Croatian politician (1840–1908)

David Starčević (1840 – November 18, 1908) was a Croatian politician and prominent member of the Party of Rights.

== Biography ==
Starčević was born in Žitnik near Gospić in 1840. He is a relative of Ante Starčević, one of the most significant Croatian politicians who was one of the founders of the Party of Rights. He attended gymnasium in Zagreb, but in 1871 he was expelled due to suspicion that he was involved in the Rakovica Revolt, started by other founder of the Party of Rights, Eugen Kvaternik. After he was expelled from the Zagreb gymnasium, he attended Eötvös Loránd University in Budapest and gained doctorate in law. In 1873 he started to work as a lawyer in Jastrebarsko. He became one of the most active members of the Party of Rights after party's activity was renewed in 1878. In 1881 he gained seat in Sabor, Croatian parliament. He was fierce opponent of Károly Khuen-Héderváry, who was at the time Ban of Croatia which made him the most popular in the opposition. On 5 October 1885 he attacked Héderváry by grabbing his neck and one of his party colleagues kicked him in his breeches. The event was very popular in Croatia and Starčević boasted with this action. Héderváry denied such event and Starčević was sentenced for six months in prison because of slander, Starčević was also expelled from parliament. After conflict in the Party of Rights, he remained with the majority (known as the Domovinaši) led by Fran Folnegović, but later he joined Pure Party of Rights led by Josip Frank (the Frankists). Soon, Starčević left the political life. He died in Jastrebarsko on 18 November 1908.

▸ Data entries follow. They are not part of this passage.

(** * particle-som-gnss: the GNSS acquisition engine of [SomLocation]

    A shallow embedding of [location.cpp], [location.h], [location_options.h]
    and [location_point.h], with the statements of the specification that
    were checked against it.

    Conventions of the embedding.
    - A C string is a [string]: the characters before the terminating NUL.
    - [unsigned int], [system_tick_t] and [uint64_t] values are [Z] with the
      wrap-around written out ([u32], [u64]); the target is a 32-bit ARM
      core, so [unsigned long] is 32 bits wide as well.
    - [float] and [double] are IEEE-754 binary32 and binary64 values,
      represented by [spec_float] and computed with the operations of
      [SpecFloat] at precision 24/128 and 53/1024.
    - [sscanf], [strlcpy] and [mktime] belong to the C library and not to the
      repository; they are modelled in the modules [Scan] and [Calendar] to
      the extent the three format strings of the source need.
    - What the outside world supplies (modem power, clock readings, the lines
      of an AT reply, the result of a publish) is an argument of the
      function that consumes it; logging, pin writes and the transmission
      of AT commands leave no trace in the modelled state. *)

From Stdlib Require Import ZArith List String Ascii Bool Lia QArith Qabs.
From Stdlib Require Import Floats.SpecFloat.
Import ListNotations.

Local Open Scope string_scope.
Local Open Scope Z_scope.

Historiography normally refers to Ante and David Starčević as uncle and nephew. The two were first cousins once removed - David's grandfather (also named David) and Ante's father Jakov were brothers. Regardless, David referred to Ante as "uncle", and Ante referred to David (as well as to David's brother Mile Starčević) as "nephew" and historiography generally accepted those labels.